_                                            _
    | | _____ _ __ _ __   __ _  __ _  ___ _ __ | |_
    | |/ / _ \ '__| '_ \ / _` |/ _` |/ _ \ '_ \| __|
    |   <  __/ |  | | | | (_| | (_| |  __/ | | | |_
    |_|\_\___|_|  |_| |_|\__,_|\__, |\___|_| |_|\__|
                                |___/

🔍 kernagent

Turn binaries into conversations — deterministic, auditable, offline-capable.

kernagent converts a binary into a portable static snapshot and lets an LLM (or your scripts) answer questions with evidence.

No live IDE • No GUI automation • No hallucinations

Offline-capable: run fully local using an OpenAI-compatible endpoint (e.g., Ollama, LM Studio); no internet required.

---

Why kernagent?

• Headless by design — runs in CI/Docker; no IDA/Ghidra UI, no MCP required
• Evidence over vibes — every answer cites functions, xrefs, imports, strings, and decompilation snippets
• Deterministic & portable — same binary → same snapshot → same report; easy to diff and archive
• Model-agnostic — works with any /v1/chat/completions LLM endpoint (OpenAI, Gemini, Ollama, LM Studio, your gateway)

---

🚀 Quick start

Requirements

• Docker (Engine or Desktop) and Git
• 64-bit OS (x86_64 or ARM64)
• 4 GB RAM (8+ GB recommended for large samples)
• Access to an LLM endpoint (internet or a local /v1/chat/completions gateway like Ollama or LM Studio)

Installation

Pick the flow that matches your tooling. All options mount ~/.config/kernagent/config.env so you configure credentials once.

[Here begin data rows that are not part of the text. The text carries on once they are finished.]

(* ================================================================= *)
(** ** The routes with the values of the request, on the sample store *)









(** Registering a new email on the sample store creates a tenant. *)
Lemma register_at_sample :
  exists s',
    AuthApi.register (H := Sample.toy) undefined Requests.noon
      "9f000000-0000-4000-8000-00000000000e"
      "9f000000-0000-4000-8000-00000000000f" "salt" Requests.register_new
      Sample.db
    = (json 201
         {| AuthRoutes.r_token :=
              "fallback-secret-key:9f000000-0000-4000-8000-00000000000f";
            AuthRoutes.r_id := "9f000000-0000-4000-8000-00000000000f";
            AuthRoutes.r_email := "new@example.com";
            AuthRoutes.r_name := "New User" |}, s')
    /\ List.length (companies s') = 3%nat
    /\ List.length (users s') = 3%nat.
Proof.
  destruct (@register_creates_tenant Sample.toy undefined Requests.noon
              "9f000000-0000-4000-8000-00000000000e"
              "9f000000-0000-4000-8000-00000000000f" "salt"
              Requests.register_new Sample.db "New User" "new@example.com"
              "secret" eq_refl eq_refl eq_refl eq_refl eq_refl)
    as (s' & Hreg & Hcompanies & Husers & _).
  - intros u [<-|[<-|[]]]; discriminate.
  - reflexivity.
  - reflexivity.
  - exists s'. split; [exact Hreg|].
    rewrite Hcompanies, Husers. split; reflexivity.
Defined.

(** A negative limit is answered 500. *)
Lemma list_limit_at_sample :
  ContactsApi.get_all (H := Sample.toy) Sample.caller Cases.negative_limit
    Sample.db
  = (error 500 "Failed to fetch contacts", Sample.db).
Proof.
  destruct (@list_limit_bounds Sample.toy Sample.caller Sample.db
              Cases.negative_limit
              {| Leads.Query.search := undefined;
                 Leads.Query.stage := undefined;
                 Leads.Query.limit := undefined |}
              Requests.no_filter)
    as (_ & _ & _ & _ & _ & _ & _ & _ & _ & Hbad & _).
  apply Hbad. right. exists (-1). split; [reflexivity | lia].
Defined.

Option 1 — install.sh wrapper (Linux / macOS / WSL2)

bash <(curl -fsSL https://raw.githubusercontent.com/Karib0u/kernagent/main/install.sh)

If the one-liner is blocked:

curl -fsSL https://raw.githubusercontent.com/Karib0u/kernagent/main/install.sh -o install.sh
bash install.sh

Or clone first:

git clone https://github.com/Karib0u/kernagent.git
cd kernagent
bash install.sh

The install script does the following (fully auditable in scripts/):

1. Checks that Docker is installed and running
2. Pulls the pre-built ghcr.io/karib0u/kernagent:latest image from GitHub Container Registry (no build step)
3. Installs these shell scripts to /usr/local/bin/:
   • kernagent — main CLI wrapper (auto-mounts binaries and config)
   • kernagent-config — interactive config editor
   • kernagent-update — update to latest/tagged version
   • kernagent-uninstall — remove all installed files
4. Saves version info to ~/.config/kernagent/.version

All scripts are plain shell code you can review in scripts/ before running. No sudo required unless /usr/local/bin is not writable.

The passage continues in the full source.